Unsere Fachkompetenz erwerben wir in einer umfangreichen und häufig aufgestockten Aus- und Weiterbildung. Der Begriff um das lebenslange Lernen hat längst Einzug in unseren Sprachgebrauch und in unsere Erkenntnis der Notwendigkeit gehalten. Nur an einer qualifiziert erlernten Führungs-Ausbildung mangelt es Führungskräften in Deutschland noch immer! Warum ist das so? Mitarteiterführung ist doch kein Mysterium oder Voodoo, sondern ein erlernbares Handwerk.

Die frohe Botschaft lautet daher: Führung ist erlernbar – auch für Sie.

Worauf sollten Sie achten um Ihre Mitarbeiter nachhaltig zu motivieren damit gemeinsam die gewünschten Ziele erreichbar werden?

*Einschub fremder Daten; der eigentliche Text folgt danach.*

Lemma rollingHash32_range s :
  (- 2 ^ 31 <= rollingHash32 s <= 2 ^ 31 - 1)%Z.
Proof.
  unfold rollingHash32.
  destruct s as [|c s] using rev_ind; [simpl; lia|].
  rewrite fold_left_app. simpl. apply toInt32_range.
Qed.

Lemma undigit36_digit36 d : (0 <= d < 36)%Z -> undigit36 (digit36 d) = d.
Proof.
  intros H. unfold undigit36, digit36.
  destruct (d <? 10)%Z eqn:Hd.
  - apply Z.ltb_lt in Hd. rewrite (proj2 (Z.ltb_lt _ _)) by lia. lia.
  - apply Z.ltb_ge in Hd. rewrite (proj2 (Z.ltb_ge _ _)) by lia. lia.
Qed.

Lemma digit36_class d :
  (0 <= d < 36)%Z -> isDigit (digit36 d) || isLower (digit36 d) = true.
Proof.
  intros H. unfold digit36, isDigit, isLower.
  destruct (d <? 10)%Z eqn:Hd; [apply Z.ltb_lt in Hd | apply Z.ltb_ge in Hd].
  - apply orb_true_iff; left. apply andb_true_iff; split; apply Z.leb_le; lia.
  - apply orb_true_iff; right. apply andb_true_iff; split; apply Z.leb_le; lia.
Qed.

(** The fuel of [toString36] is enough: reading the digits gives the number
    back. *)
Lemma toString36_aux_value fuel : forall n acc,
  (0 <= n < 2 ^ Z.of_nat fuel)%Z ->
  fold_left parse36_step (toString36_aux fuel n acc) 0%Z
  = fold_left parse36_step acc n.
Proof.
  induction fuel as [|fuel IH]; intros n acc Hn.
  - simpl in *. replace n with 0%Z by lia. reflexivity.
  - cbn [toString36_aux].
    pose proof (Z.mod_pos_bound n 36 ltac:(lia)) as Hm.
    pose proof (Z.div_mod n 36 ltac:(lia)) as Hdm.
    destruct (n / 36 =? 0)%Z eqn:Hq.
    + apply Z.eqb_eq in Hq. simpl. unfold parse36_step at 2.
      rewrite undigit36_digit36 by lia. f_equal. lia.
    + apply Z.eqb_neq in Hq. rewrite IH.
      * simpl. unfold parse36_step at 2.
        rewrite undigit36_digit36 by lia. f_equal. lia.
      * rewrite Nat2Z.inj_succ, Z.pow_succ_r in Hn by lia.
        split; [apply Z.div_pos; lia|].
        apply Z.div_lt_upper_bound; lia.
Qed.

Lemma toString36_value n : (0 <= n)%Z -> parse36 (toString36 n) = n.
Proof.
  intros Hn. unfold parse36, toString36.
  change (fun acc c => (acc * 36 + undigit36 c)%Z) with parse36_step.
  rewrite toString36_aux_value; [reflexivity|].
  split; [lia|].
  rewrite Nat2Z.inj_succ, Z2Nat.id by apply Z.log2_nonneg.
  destruct (Z.eq_dec n 0%Z) as [->|]; [reflexivity|].
  apply Z.log2_spec. lia.
Qed.

Lemma toString36_aux_digits fuel : forall n acc,
  (0 <= n)%Z ->
  Forall (fun c => isDigit c || isLower c = true) acc ->
  Forall (fun c => isDigit c || isLower c = true) (toString36_aux fuel n acc).
Proof.
  induction fuel as [|fuel IH]; intros n acc Hn Hacc; [exact Hacc|].
  cbn [toString36_aux].
  assert (Forall (fun c => isDigit c || isLower c = true)
            (digit36 (n mod 36) :: acc)).
  { constructor; [|exact Hacc]. apply digit36_class.
    apply Z.mod_pos_bound. lia. }
  destruct (n / 36 =? 0)%Z; [assumption|].
  apply IH; [apply Z.div_pos; lia | assumption].
Qed.

Lemma toString36_aux_nonempty fuel n acc :
  toString36_aux (S fuel) n acc <> [].
Proof.
  revert n acc. induction fuel as [|fuel IH]; intros n acc.
  - cbn. destruct (n / 36 =? 0)%Z; discriminate.
  - cbn [toString36_aux]. destruct (n / 36 =? 0)%Z; [discriminate|].
    apply IH.
Qed.

Lemma hash_loop s : forall h0,
  fold_left (fun hash char =>
               let hash := (shl hash 5 - hash + char)%Z in bitand hash hash)
    s h0
  = fold_left (fun h c => toInt32 (31 * h + c)) s h0.
Proof.
  induction s as [|c s IH]; intros h0; [reflexivity|].
  simpl. rewrite hash_step. apply IH.
Qed.

(** C6.  The id of [(title, link)] is the base-36 rendering of the absolute
    value of the 32-bit rolling hash of [title + "-" + link]: the hash is a
    signed 32-bit integer, the id is a non-empty string of the digits 0-9 and
    a-z without a sign, and it reads back as that absolute value.  Equal
    pairs get equal ids. *)
Theorem generateId_is_rolling_hash :
  forall title link,
    let h := rollingHash32 (title ++ lit "-" ++ link) in
    generateId title link = toString36 (Z.abs h)
    /\ (- 2 ^ 31 <= h <= 2 ^ 31 - 1)%Z
    /\ parse36 (generateId title link) = Z.abs h
    /\ generateId title link <> []
    /\ Forall (fun c => isDigit c || isLower c = true) (generateId title link)
    /\ (forall title' link',
          title' = title -> link' = link ->
          generateId title' link' = generateId title link).
Proof.
  intros title link h.
  assert (Hid : generateId title link = toString36 (Z.abs h)).
  { unfold generateId. rewrite hash_loop. reflexivity. }
  rewrite Hid.
  split; [reflexivity|].
  split; [apply rollingHash32_range|].
  split; [apply toString36_value; lia|].
  split; [apply toString36_aux_nonempty|].
  split; [apply toString36_aux_digits; [lia | constructor]|].
  intros title' link' -> ->. exact Hid.
Qed.

(** The id of [("a", "b")] is "212u", the rendering of 94710, from either
    side. *)
Lemma generateId_is_rolling_hash_witness :
  generateId (lit "a" ++ []) (lit "b") = generateId (lit "a") (lit "b")
  /\ generateId (lit "a") (lit "b") = lit "212u"
  /\ rollingHash32 (lit "a-b") = 94710%Z.
Proof.
  split; [|split].
  - exact (proj2 (proj2 (proj2 (proj2 (proj2
             (generateId_is_rolling_hash (lit "a") (lit "b"))))))
             (lit "a" ++ []) (lit "b") eq_refl eq_refl).
  - vm_compute. reflexivity.
  - vm_compute. reflexivity.
Defined.

(** ** Text cleaning *)

Lemma replaceAll_no_match m s :
  matchesSomewhere m s = false -> replaceAll m s = s.
Proof.
  unfold replaceAll. induction s as [|c s IH]; [reflexivity|].
  cbn [matchesSomewhere replaceFrom]. intros H.
  apply orb_false_iff in H as [Hm Hs].
  apply bool_decide_eq_false in Hm.
  destruct (m (c :: s)) as [[n r]|]; [destruct Hm; eauto|].
  by rewrite IH.
Qed.

(** C7.  A string in which no character-entity pattern matches is returned
    unchanged by [decodeHtmlEntities], and "&amp;amp;" decodes to "&amp;":
    the pass for [&amp;] does not look again at what it has produced. *)
Theorem decodeHtmlEntities_clean_unchanged :
  (forall s, hasEntity s = false -> decodeHtmlEntities s = s)
  /\ decodeHtmlEntities (lit "&amp;amp;") = lit "&amp;".
Proof.
  split; [|vm_compute; reflexivity].
  intros s H. unfold hasEntity, entityPatterns in H.
  cbn [existsb] in H.
  repeat match type of H with
         | (_ || _) = false => apply orb_false_iff in H as [?Hm H]
         end.
  unfold decodeHtmlEntities. destruct s as [|c s]; [reflexivity|].
  cbv zeta.
  repeat match goal with
         | Hm : matchesSomewhere ?m _ = false |- _ =>
             rewrite (replaceAll_no_match m _ Hm); clear Hm
         end.
  reflexivity.
Qed.

(** A headline with an ampersand and a hash sign but no entity. *)
Lemma decodeHtmlEntities_clean_unchanged_witness :
  decodeHtmlEntities (lit "AT&T orders 10 jets; flight #12 & more")
  = lit "AT&T orders 10 jets; flight #12 & more".
Proof.
  apply (proj1 decodeHtmlEntities_clean_unchanged).
  vm_compute. reflexivity.
Defined.

Lemma cleanDescription_limit description :
  description <> [] ->
  cleanDescription description
  = limitLength
      (trim (replaceAll spaceRun
               (decodeHtmlEntities (replaceAll htmlTag description)))).
Proof. destruct description; [done|reflexivity]. Qed.

(** The half of C5 about the blurb: it never exceeds 300 characters, and a
    cleaned description longer than that is cut to its first 297 characters
    followed by three dots. *)
Lemma cleanDescription_length description :
  length (cleanDescription description) <= 300
  /\ forall cleaned,
       300 < length cleaned ->
       limitLength cleaned = take 297 cleaned ++ lit "..."
       /\ length (limitLength cleaned) = 300.
Proof.
  split.
  - destruct description as [|c s]; [simpl; lia|].
    rewrite cleanDescription_limit by done. unfold limitLength.
    match goal with |- context [(300 <? ?n)%nat] =>
      destruct (Nat.ltb_spec 300 n) end; [|lia].
    unfold substring0. rewrite length_app, length_take.
    change (length (lit "...")) with 3. lia.
  - intros cleaned H. unfold limitLength.
    rewrite (proj2 (Nat.ltb_lt _ _) H). split; [reflexivity|].
    unfold substring0. rewrite length_app, length_take.
    change (length (lit "...")) with 3. lia.
Qed.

Hier ist sie – die TOP10 der Führungstipps:

  • Vertrauen schenken – Positive Erwartungshaltung
    Trauen Sie Ihren Mitarbeiter Gutes zu – vertrauen Sie
  • Vereinbarungen treffen – Mitarbeiter einbeziehen
    Finden Sie ein Ziel, dass dem Unternehmen und dem Mitarbeiter dient
  • Ergebnis zählt – Das “Wie” klärt der Mitarbeiter
    Ihre Mitarbeiter wissen, welche Mittel und Ressourcen sie benötigen, um das Vereinbarte zu erreichen
  • Stärken im Blick – Schwächen akzeptieren
    Konzentrieren Sie sich auf die Stärken Ihrer Mitarbeiter – akzeptieren Sie Schwächen, die im Arbeitsergebnis nicht hinderlich sind
  • Prioritäten setzen - Klarheit vermitteln
    Schaffen Sie Klarheit bei Ihren Mitarbeitern, was Pflicht und Kür ist
  • Positiv denken – Phantasie beflügelt
    Prüfen Sie Ihre Einstellung zu Aufgaben, denn sie beeinflusst die Ihrer Mitarbeiter nachhaltig
  • Wechselwirkungen sehen – Was ist mein Anteil daran?
    Modifizieren Sie bei “Mitarbeiterproblemen” Ihre eigenes Verhalten
  • Job-Gestaltung – Blick für Talente
    Prüfen Sie, ob durch Umgestaltung des Jobs oder anderen Mitarbeitereinsatz ein besseres Resultat möglich ist
  • Herausfordern – Abwechslung für die Mitarbeiter
    Bieten Sie Herausforderungen gegen lähmende Langeweile an
  • Offenheit – Kein Theater spielen
    Schaffen Sie sich Zeit für Wesentliches, indem Sie so offen und ehrlich wie möglich zu Ihren Mitarbeitern sind

(Quelle: zehn.de)

Die Berücksichtigung der obigen Führungstipps sollte Ihnen deutlich mehr Nähe und Akzeptanz bei Ihren Mitarbeitern verschaffen – Schritt für Schritt.